A better interface for a growing ecosystem
The TON ecosystem is expanding quickly, and with that growth comes greater complexity. More liquidity means more tokens. More tokens means more variation in how assets are designed and managed. As this continues, infrastructure quality becomes just as important as transaction speed or low fees.
STONfi’s update reflects that reality. By improving the interface at the point where users actually make decisions, the platform is helping create a more reliable trading environment. This kind of design improvement matters because DeFi is not only about access to markets. It is also about giving users the information they need to make confident decisions.
Transparency before execution
One of the strongest parts of this update is that it focuses on pre-transaction awareness. In DeFi, the moment before confirmation is critical. Once a trade is executed, the user is already exposed to the asset’s behavior. By labeling tokens directly in the interface, STONfi is helping users pause, assess, and better understand the asset before committing.
That does not only improve usability. It also strengthens trust. When users can clearly see that a token is non-standard, they are better equipped to judge whether the trade fits their expectations and strategy.

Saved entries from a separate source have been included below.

Lemma hexDigitVal_range c : is_hex c = true → 0 ≤ hexDigitVal c < 16.
Proof. destruct c as [[] [] [] [] [] [] [] []]; vm_compute; intros; try discriminate; split; congruence. Qed.

Lemma hexDigitVal_lower c : is_hex c = true → hexDigitVal (lower_char c) = hexDigitVal c.
Proof. destruct c as [[] [] [] [] [] [] [] []]; vm_compute; congruence. Qed.

Lemma hexDigitVal_inj c d :
  is_hex c = true → is_hex d = true → hexDigitVal c = hexDigitVal d → lower_char c = lower_char d.
Proof.
  assert (H : ∀ c, is_hex c = true →
    lower_char c = ascii_of_nat (Z.to_nat (hexDigitVal c + if hexDigitVal c <? 10 then 48 else 87))).
  { clear. intros c. destruct c as [[] [] [] [] [] [] [] []]; vm_compute; congruence. }
  intros Hc Hd E. by rewrite (H c Hc), (H d Hd), E.
Qed.

Lemma hexval_from_bound acc s :
  str_all is_hex s = true → 0 ≤ acc →
  acc * 16 ^ strlen s ≤ hexval_from acc s < (acc + 1) * 16 ^ strlen s.
Proof.
  revert acc. induction s as [|c s IH]; intros acc Hs Hacc; cbn [hexval_from];
    [change (16 ^ strlen EmptyString) with 1; lia|].
  cbn [str_all] in Hs. apply andb_true_iff in Hs as [Hc Hs]. apply hexDigitVal_range in Hc.
  assert (strlen (String c s) = Z.succ (strlen s)) as ->.
  { unfold strlen. cbn [String.length]. lia. }
  rewrite Z.pow_succ_r by (unfold strlen; lia).
  specialize (IH (acc * 16 + hexDigitVal c) Hs ltac:(lia)).
  assert (0 < 16 ^ strlen s) by (apply Z.pow_pos_nonneg; unfold strlen; lia). nia.
Qed.

Lemma hexval_from_lower acc s :
  str_all is_hex s = true → hexval_from acc (toLowerCase s) = hexval_from acc s.
Proof.
  revert acc. induction s as [|c s IH]; intros acc Hs; [done|].
  cbn [str_all toLowerCase hexval_from] in *. apply andb_true_iff in Hs as [Hc Hs].
  by rewrite IH, hexDigitVal_lower.
Qed.
(* ===== verification/AbiLayout.v ===== *)
(** * The contract ABI's layout of arrays, written and read

    What viem's [encodeAbiParameters] writes for words, [bytes] and arrays of
    them (heads first, then the tails, an offset in the head of every dynamic
    value), as a definition and a law of [Viem]; the reading of such arrays by
    [abi.decode], on any bytes; and the proof that the reader of a type finds
    what was written, wherever the value lies in the data. *)

From S2P Require Import Prelude.
From S2P Require Import Js.
From S2P Require Import Encoding.
From S2P Require Import Abi.
From S2P Require Import EvmAbi.

Implicit Types (d : list Z) (off base slot : Z).

(** ** Writing *)

Definition dynamic (t : abi_type) : bool := match t with TBytes | TArray _ => true | _ => false end.

(** A component of a tuple: whether it is dynamic, and its encoding. *)
Notation part := (bool * list Z)%type.

(** The heads and the tails of [parts], the first tail [off] bytes after the
    start of the heads. *)
Fixpoint headsTails off (parts : list part) : list Z * list Z :=
  match parts with
  | [] => ([], [])
  | (true, bs) :: parts =>
      let '(heads, tails) := headsTails (off + lenZ bs) parts in (word off ++ heads, bs ++ tails)
  | (false, bs) :: parts => let '(heads, tails) := headsTails off parts in (bs ++ heads, tails)
  end.

(** Every head is one word. *)
Definition layout (parts : list part) : list Z :=
  let '(heads, tails) := headsTails (32 * Z.of_nat (length parts)) parts in heads ++ tails.

Section write.
Context `{Viem}.

(** Tuples are not covered: [None]. *)
Fixpoint encodeValue (t : abi_type) (v : abi_arg) : option (list Z) :=
  match t, v with
  | TBytes, AData bytes => Some (bytesTail bytes)
  | TArray t, AList vs =>
      encoded ← mapM (encodeValue t) vs;
      Some (word (Z.of_nat (length vs)) ++ layout (pair (dynamic t) <$> encoded))
  | t, v => encodeWord t v
  end.

Fixpoint encodeParts (ts : list abi_type) (vs : list abi_arg) : option (list part) :=
  match ts, vs with
  | [], [] => Some []
  | t :: ts, v :: vs =>
      bs ← encodeValue t v; parts ← encodeParts ts vs; Some ((dynamic t, bs) :: parts)
  | _, _ => None
  end.

Definition abiEncode (ts : list abi_type) (vs : list abi_arg) : option (list Z) :=
  layout <$> encodeParts ts vs.
End write.

(** A [Hex] literal of whole bytes. *)
Definition hexData (s : string) : bool :=
  startsWith "0x" s && str_all is_hex (str_drop 2 s) && Nat.even (String.length s).

(** Arguments as TypeScript types them for parameters without tuples. *)
Fixpoint typed (t : abi_type) (v : abi_arg) : bool :=
  match t, v with
  | TAddress, AText _ | TBool, AFlag _ | TUint _, ANum _ | TBytes, AData _ => true
  | TBytesN _, AText s => hexData s
  | TArray t, AList vs => forallb (typed t) vs
  | _, _ => false
  end.
Fixpoint typedAll (ts : list abi_type) (vs : list abi_arg) : bool :=
  match ts, vs with
  | [], [] => true
  | t :: ts, v :: vs => typed t v && typedAll ts vs
  | _, _ => false
  end.

(** [encodeAbiParameters] writes the ABI's layout, and throws on an argument of
    the right type that is not a value (an invalid address, an integer out of
    range, a byte string of another size). *)
Class ViemParamLaws `{Viem} : Prop := {
  encodeAbiParameters_layout ts vs d :
    typedAll ts vs = true → abiEncode ts vs = Some d → encodeAbiParameters ts vs = Ok d;
  encodeAbiParameters_reject ts vs :
    typedAll ts vs = true → abiEncode ts vs = None → ∃ e, encodeAbiParameters ts vs = Throw (ViemErr e) }.

Lemma encodeAbiParameters_ok `{ViemParamLaws} ts vs d :
  typedAll ts vs = true → encodeAbiParameters ts vs = Ok d → abiEncode ts vs = Some d.
Proof.
  intros Ht Hd. destruct (abiEncode ts vs) as [d'|] eqn:E.
  - pose proof (encodeAbiParameters_layout _ _ _ Ht E). congruence.
  - destruct (encodeAbiParameters_reject _ _ Ht E) as [e He]. congruence.
Qed.

(** ** Reading *)

(** [n] values in a row, the head of the first at [slot], the tails relative to
    [base]. A reader takes the data, the base and the slot of a head. *)
Section read.
Context {A : Type} (elem : list Z → Z → Z → option A).

Fixpoint readElems d base (n : nat) slot : option (list A) :=
  match n with
  | O => Some []
  | S n => x ← elem d base slot; xs ← readElems d base n (slot + 32); Some (x :: xs)
  end.

(** [T[]]: the offset, the length, a check that the heads are in the data, and
    the elements. *)
Definition readSeq d base slot : option (list A) :=
  rel ← readSize d slot;
  n ← readSize d (base + rel);
  let start := base + rel + 32 in
  if start + n * 32 <=? lenZ d then readElems d start (Z.to_nat n) start else None.
End read.

Definition readAddressAt d (base slot : Z) : option Z := readUint 160 d slot.
Definition readWordAt d (base slot : Z) : option Z := readWord d slot.

(** ** Where a piece of the data lies *)

Definition located d off (s : list Z) : Prop := ∃ pre post, d = pre ++ s ++ post ∧ lenZ pre = off.

Lemma located_whole s : located s 0 s.
Proof. exists [], []. by rewrite app_nil_r. Qed.

Lemma located_l d off s1 s2 : located d off (s1 ++ s2) → located d off s1.
Proof. intros (pre & post & -> & <-). exists pre, (s2 ++ post). by rewrite <- app_assoc. Qed.

Lemma located_r d off s1 s2 : located d off (s1 ++ s2) → located d (off + lenZ s1) s2.
Proof.
  intros (pre & post & -> & <-). exists (pre ++ s1), post. rewrite lenZ_app. by rewrite <- !app_assoc.
Qed.

Lemma located_bounds d off s : located d off s → 0 ≤ off ∧ off + lenZ s ≤ lenZ d.
Proof.
  intros (pre & post & -> & <-). rewrite !lenZ_app. pose proof (lenZ_nonneg pre). pose proof (lenZ_nonneg post). lia.
Qed.

Lemma located_word d off w : located d off w → length w = 32%nat → readWord d off = Some (be_value w).
Proof.
  intros Hl Hw. pose proof (located_bounds _ _ _ Hl) as Hb. destruct Hl as (pre & post & -> & <-).
  assert (lenZ w = 32) as Hz by (unfold lenZ; lia). rewrite Hz in Hb. unfold readWord.
  destruct (Z.leb_spec 0 (lenZ pre)), (Z.leb_spec (lenZ pre + 32) (lenZ (pre ++ w ++ post))); try lia. cbn [andb].
  rewrite (wordAt_app pre) by (unfold lenZ; lia). rewrite <- Hw at 1. by rewrite take_app_length.
Qed.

Building a more dependable DeFi experience
As TON continues to attract more users and liquidity, tools like this become part of the foundation for long-term growth. A strong DeFi ecosystem is not built only on fast swaps and low costs. It is built on clear execution, good design, and thoughtful risk visibility.
STONfi’s token labeling update contributes to that foundation by making asset behavior easier to recognize and by improving the overall standard of interaction inside TON DeFi. For users, that means a more informed experience. For the ecosystem, it means a step toward higher-quality infrastructure.